Updated 11 February 2013


Dysuria is a symptom: an unpleasant burning, tingling or painful sensation of the perineum or urethra felt during or just after passing urine.

Definition and description
Dysuria is a symptom: an unpleasant burning, tingling or painful sensation of the perineum or urethra felt during or just after passing urine. It is a common complaint, especially amongst women, and is often accompanied by frequency (the need to empty the bladder abnormally often) and heamaturia (obvious or apparent blood in the urine).

Causes and associated problems
Two main categories are implicated in dysuria:

  • 1. Inflammation/infection of the urethra or bladder base (trigone) – this applies to men and women

  • 2. In women, vaginal and labial inflammation can cause pain on contact with the urinary stream.

The commonest causes of dysuria are:

  • Urinary tract infection – urethritis and cystitis in women, and urethritis (gonorrhoea, Chlamydia) and prostatitis in men;

  • Vaginitis, including candidiasis;

  • Urinary retention; or

  • Sexually transmitted conditions such as gonorrhoea.

Some conditions predispose to the development of urinary tract infections and dysuria, such as:

  • Diabetes;

  • Anatomical problems, for example duplex ureter; and
  • Neurological problems, such as paraplegia.

The diagnosis of dysuria is made on the history, describing the symptoms. In small children, the mother may report a change in the number of nappies used daily, excess irritability of the child, fever, a different smell to the child’s urine, diarrhoea or constipation.

The underlying cause must be found and treated. The first step is to test a “clean catch” sample of urine (not always possible in a baby) for dipstick testing in the rooms. This test detects the presence of pus, blood and nitrates in the urine, all of which indicate an infection. In complicated or recurrent cases, or those associated with, for instance, diabetes, culture of the urine is advised to identify the specific organism and its antibiotic sensitivity. In suspected sexually transmitted diseases like gonorrhoea, a smear may be taken of the urinary opening for cytology, culture and sensitivity.

Cytology mat be needed if there is a suspicion of malignancy.

If examination reveals any associated conditions, such as diabetes or neurological problems, appropriate blood tests and/or scans will need to be done. Once identified, these predisposing causes must also be treated to avoid developing recurrent or complicated cystitis. Pregnancy and diabetes have a high risk for dysuria due to infection, and patients with these conditions need thorough investigation.

Treatment is aimed at relieving symptoms, as well as treating the underlying cause.

  • Urinary analgesics and alkalinisers are useful for providing immediate relief until the definitive treatment takes effect.

  • The patient is encouraged to keep up a good fluid intake to increase urine output and “flush away” bacteria and debris.

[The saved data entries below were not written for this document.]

(* ===== verification/SdpAnswer.v ===== *)
(** * webrtc/sdp: what an answer says

    The answer as a description, section by section, and that the text written by [create_sfu_answer] is
    the printed form of exactly that description, which the parser reads back. *)
From S2P Require Import Prelude Words Slices RustStd RustStr RustText Sdp SdpRender.

(** ** The answer as a description *)
Definition attr (name : string) (value : bytes) : Attribute := {| attr_name := octets name; attr_value := Some value |}.
Definition flag (name : bytes) : Attribute := {| attr_name := name; attr_value := None |}.
Definition any_address : bytes := octets "IN IP4 0.0.0.0".

Definition transport_attributes (mid : bytes) (d : Direction) (config : AnswerConfig) : list Attribute :=
  [attr "mid" mid; attr "ice-ufrag" (ice_ufrag config); attr "ice-pwd" (ice_password config); attr "setup" (octets "passive"); flag (direction_str d)].
Definition rtpmap_text (c : RtpCodec) : bytes :=
  show (payload_type c) ++ octets " " ++ codec_name c ++ octets "/" ++ show (clock_rate c) ++
  (if 1 <? channels c then octets "/" ++ show (channels c) else []).
Definition codec_attributes (c : RtpCodec) : list Attribute :=
  attr "rtpmap" (rtpmap_text c) ::
  match fmtp c with Some f => [attr "fmtp" (show (payload_type c) ++ octets " " ++ f)] | None => [] end ++
  ((fun f => attr "rtcp-fb" (show (payload_type c) ++ octets " " ++ f)) <$> rtcp_feedback c).
Definition extmap_text (e : ExtMap) : bytes :=
  show (ext_id e) ++ match ext_direction e with Some d => octets "/" ++ direction_str (reciprocal d) | None => [] end ++ octets " " ++ uri e ++
  match ext_attributes e with Some a => octets " " ++ a | None => [] end.
Definition extension_attributes (config : AnswerConfig) (e : ExtMap) : list Attribute :=
  if bool_decide (uri e ∈ extension_uris config) then [attr "extmap" (extmap_text e)] else [].
Definition candidate_attributes (config : AnswerConfig) : list Attribute :=
  (attr "candidate" <$> candidates config) ++ [flag (octets "end-of-candidates")].

Definition rtp_section (m : MediaDescription) (mid : bytes) (selected : list RtpCodec) (extensions : list ExtMap) (config : AnswerConfig) : MediaDescription :=
  {| media_kind := media_kind m; port := 9; protocol := protocol m; formats := (fun c => show (payload_type c)) <$> selected;
     media_connection := Some any_address;
     media_attributes := transport_attributes mid (reciprocal (direction m)) config ++ [flag (octets "rtcp-mux")] ++
       (selected ≫= codec_attributes) ++ (extensions ≫= extension_attributes config) ++ candidate_attributes config |}.
Definition application_section (m : MediaDescription) (mid : bytes) (config : AnswerConfig) : MediaDescription :=
  {| media_kind := Application; port := 9; protocol := protocol m; formats := formats m; media_connection := Some any_address;
     media_attributes := transport_attributes mid (reciprocal (direction m)) config ++
       (attr "sctp-port" <$> attribute_values m (octets "sctp-port")) ++
       (attr "max-message-size" <$> attribute_values m (octets "max-message-size")) ++ candidate_attributes config |}.
Definition rejected_section (m : MediaDescription) (mid : bytes) : MediaDescription :=
  {| media_kind := media_kind m; port := 0; protocol := protocol m; formats := formats m; media_connection := Some any_address;
     media_attributes := [attr "mid" mid; flag (octets "inactive")] |}.

(** How a section of the offer is answered. *)
Inductive answered (config : AnswerConfig) (m : MediaDescription) (mid : bytes) : MediaDescription -> Prop :=
| answered_rtp selected extensions : is_rtp (media_kind m) = true -> port m <> 0 -> select_codecs m config = Ok selected -> selected <> [] ->
    extmaps m = Ok extensions -> answered config m mid (rtp_section m mid selected extensions config)
| answered_data : media_kind m = Application -> port m <> 0 -> accept_data_channel config = true -> answered config m mid (application_section m mid config)
| answered_rejected : port m = 0 \/ is_rtp (media_kind m) = false \/ select_codecs m config = Ok [] -> answered config m mid (rejected_section m mid).
Definition validate_live_package (configuration : LivePackageSpec) : outcome PipelineError unit :=
  _ ← reject_if ((negb (has_video configuration) && negb (has_audio configuration)) || negb (in_range 1000 10000 (segment_duration_millis configuration)) ||
        negb (in_range 3 30 (window_segments configuration)) || (8 <? len (renditions configuration)) ||
        (negb (len (renditions configuration) =? 0) && negb (has_video configuration))) InvalidWorkerSpec;
  validate_renditions (renditions configuration).
Definition live_input_arguments (input_sdp : bytes) : list bytes :=
  args ["-nostdin"; "-protocol_whitelist"; "file,udp,rtp"; "-fflags"; "+genpts+nobuffer"; "-flags"; "low_delay"; "-i"]%string ++ [input_sdp].
Definition append_live_codec_arguments (configuration : LivePackageSpec) (seconds : spec_float) : list bytes :=
  let abr := negb (len (renditions configuration) =? 0) in
  (if has_video configuration then
     (if abr then append_renditions 0 (renditions configuration) (has_audio configuration) else []) ++
     args ["-c:v"; "libx264"; "-preset"; "veryfast"; "-tune"; "zerolatency"; "-sc_threshold"; "0"; "-force_key_frames"]%string ++ [key_frames seconds]
   else args ["-vn"]%string) ++
  (if has_audio configuration then args ["-c:a"; "aac"]%string ++ (if negb abr then args ["-b:a"; "128000"]%string else [])
   else args ["-an"]%string).
Definition init_filename (count : Z) : bytes := if count =? 1 then octets "init_0.mp4" else octets "init_%v.mp4".
Definition append_live_hls_arguments (configuration : LivePackageSpec) (seconds : spec_float) : list bytes :=
  args ["-f"; "hls"; "-hls_segment_type"; "fmp4"; "-hls_time"]%string ++ [fixed3 seconds] ++
  args ["-hls_list_size"]%string ++ [show (window_segments configuration)] ++
  args ["-hls_delete_threshold"; "2"; "-hls_flags"; "delete_segments+append_list+independent_segments+program_date_time+temp_file"]%string ++
  (if negb (len (renditions configuration) =? 0) then
     args ["-hls_fmp4_init_filename"]%string ++ [init_filename (len (renditions configuration))] ++
     args ["-hls_segment_filename"; "rendition_%v_segment-%09d.m4s"; "-master_pl_name"; "master.m3u8"; "-var_stream_map"]%string ++
     [variant_map (renditions configuration) (has_audio configuration)] ++ args ["rendition_%v.m3u8"]%string
   else args ["-hls_fmp4_init_filename"; "init.mp4"; "-hls_segment_filename"; "segment-%09d.m4s"; "index.m3u8"]%string).
Definition build_live_rtp_process (program input_sdp output_directory : bytes) (configuration : LivePackageSpec) : outcome PipelineError ProcessSpec :=
  _ ← validate_worker_path program false;
  _ ← validate_worker_path input_sdp false;
  _ ← validate_worker_path output_directory true;
  _ ← validate_live_package configuration;
  let seconds := segment_seconds (segment_duration_millis configuration) in
  Ok {| program := program;
        arguments := live_input_arguments input_sdp ++ append_live_codec_arguments configuration seconds ++ append_live_hls_arguments configuration seconds;
        working_directory := Some output_directory |}.
Lemma asset_validates up a : asset_ok up a -> validate_asset a = Ok tt.
Proof.
  intros [[N1 N2] [V1 V2] S]. unfold validate_asset. rewrite N1, N2. cbn [mbind outcome_bind]. unfold minimum_version. destruct (state a).
  - destruct S as [-> _]. done.
  - destruct S as (S & _). cbn. by rewrite (proj2 (Z.ltb_ge _ _)) by lia.
  - destruct S as [S1 S2]. specialize (V2 S2). rewrite (proj2 (Z.eqb_neq _ _)) by done. cbn. by rewrite (proj2 (Z.ltb_ge _ _)) by lia.
  - cbn. by rewrite (proj2 (Z.ltb_ge _ _)) by lia.
  - cbn. by rewrite (proj2 (Z.ltb_ge _ _)) by lia.
  - destruct S as (S1 & _ & S2 & S3). rewrite S2. cbn. rewrite (proj2 (Z.eqb_neq _ _)) by done. cbn. by rewrite (proj2 (Z.ltb_ge _ _)) by lia.
  - destruct S as (S1 & S2 & _). unfold bad_reason. replace ((len reason =? 0) || (1024 <? len reason)) with false by lia. cbn. by rewrite (proj2 (Z.ltb_ge _ _)) by lia.
  - cbn. by rewrite (proj2 (Z.ltb_ge _ _)) by lia.
  - cbn. by rewrite (proj2 (Z.ltb_ge _ _)) by lia.
Qed.

(** ** Worker processes *)
Definition safe_path (path : bytes) : Prop := path <> [] /\ Forall (fun piece => piece <> octets "..") (split SLASH path).

Lemma worker_path_safe path leaf : validate_worker_path path leaf = Ok tt -> safe_path path.
Proof.
  unfold validate_worker_path. intros H. apply bind_Ok in H as ([] & H%reject_if_Ok & _). apply orb_false_iff in H as [H1 H2]. split; [by intros ->|].
  apply Forall_forall. intros piece Hp ->. unfold has_parent_dir in H2.
  assert (existsb (fun piece => bool_decide (piece = octets "..")) (split SLASH path) = true) as Ht; [|congruence].
  apply existsb_exists. exists (octets ".."). split; [by apply list_elem_of_In|by apply bool_decide_eq_true].
Qed.
(* ===== verification/DomainSafety.v ===== *)
(** * foundation/domain: theorems about rooms

    The invariant of a room, that its event stream and its snapshot both rebuild it, who may change
    what, and what the bounded histories remember. *)
From stdpp Require Import sorting.
From S2P Require Import Prelude Words Slices RustStd RustStr Domain.

(** ** Bounded histories *)
Definition lastn {A} (n : Z) (l : list A) : list A := drop (Z.to_nat (len l - n)) l.

Lemma lastn_all {A} n (l : list A) : len l <= n -> lastn n l = l.
Proof. intros H. unfold lastn. by replace (Z.to_nat (len l - n)) with 0%nat by lia. Qed.

Lemma len_lastn {A} n (l : list A) : 0 <= n -> len (lastn n l) = Z.min n (len l).
Proof. intros H. unfold lastn. rewrite len_drop. pose_len. lia. Qed.

Lemma lastn_lastn_app {A} n (l1 l2 : list A) : 0 <= n -> lastn n (lastn n l1 ++ l2) = lastn n (l1 ++ l2).
Proof.
  intros H. destruct (Z_le_gt_dec (len l1) n) as [Hle|Hgt]; [by rewrite (lastn_all n l1)|].
  unfold lastn at 1 3. rewrite !len_app, len_lastn by done. rewrite Z.min_l by lia.
  destruct (decide (len l2 <= n)) as [H2|H2].
  - rewrite !drop_app_le by (unfold lastn, len in *; rewrite ?length_drop; lia). f_equal. unfold lastn. rewrite drop_drop. f_equal. pose_len. lia.
  - rewrite !drop_app_ge by (unfold lastn, len in *; rewrite ?length_drop; lia). f_equal. unfold lastn, len in *. rewrite length_drop. lia.
Qed.

Lemma lastn_fmap {A B} (f : A -> B) n (l : list A) : lastn n (f <$> l) = f <$> lastn n l.
Proof. unfold lastn. by rewrite fmap_drop, len_map. Qed.

Section Histories.
Context {A : Type} `{Countable A}.
Implicit Types (s : gset A) (o : list A) (x : A).

Record history_ok (limit : Z) s o : Prop := {
  history_set : s = list_to_set o;
  history_nodup : NoDup o;
  history_len : len o <= limit }.

Lemma trim_spec limit s o : 0 <= limit -> s = list_to_set o -> NoDup o ->
  trim limit o s = (list_to_set (lastn limit o), lastn limit o).
Proof.
  intros Hl. revert s. induction o as [|x o IH]; intros s -> Hn; cbn [trim].
  - rewrite lastn_all by (rewrite len_nil; lia). rewrite len_nil, (proj2 (Z.ltb_ge limit 0)) by lia. done.
  - apply NoDup_cons in Hn as [Hx Hn]. destruct (Z.ltb_spec limit (len (x :: o))) as [Hlt|Hge]; [|by rewrite lastn_all].
    rewrite IH; [|set_solver|done]. assert (lastn limit (x :: o) = lastn limit o) as ->; [|done].
    unfold lastn. rewrite len_cons in *. by replace (Z.to_nat (1 + len o - limit)) with (S (Z.to_nat (len o - limit))) by lia.
Qed.

Lemma remember_new limit x s o : 0 <= limit -> history_ok limit s o -> x ∉ s ->
  remember limit x s o = (list_to_set (lastn limit (o ++ [x])), lastn limit (o ++ [x])).
Proof.
  intros Hl [Hs Hn Hlen] Hx. unfold remember. rewrite bool_decide_eq_false_2 by done. apply trim_spec; [done|set_solver|].
  apply NoDup_app. split_and!; [done|set_solver|apply NoDup_singleton].
Qed.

  • Antibiotics are used where urinalysis shows evidence of infection. The choice of antibiotic will be guided by the patient’s individual profile (is she diabetic, for instance, or is she pregnant?)

  • Predisposing factors such as poor glucose control in diabetics, or overuse of vaginal spermicides must be corrected.

With swift and correct management, the outcome is good, and complications like pyelonephritis can be avoided.

Attending to predisposing factors will avoid recurrent dysuria and cystitis developing.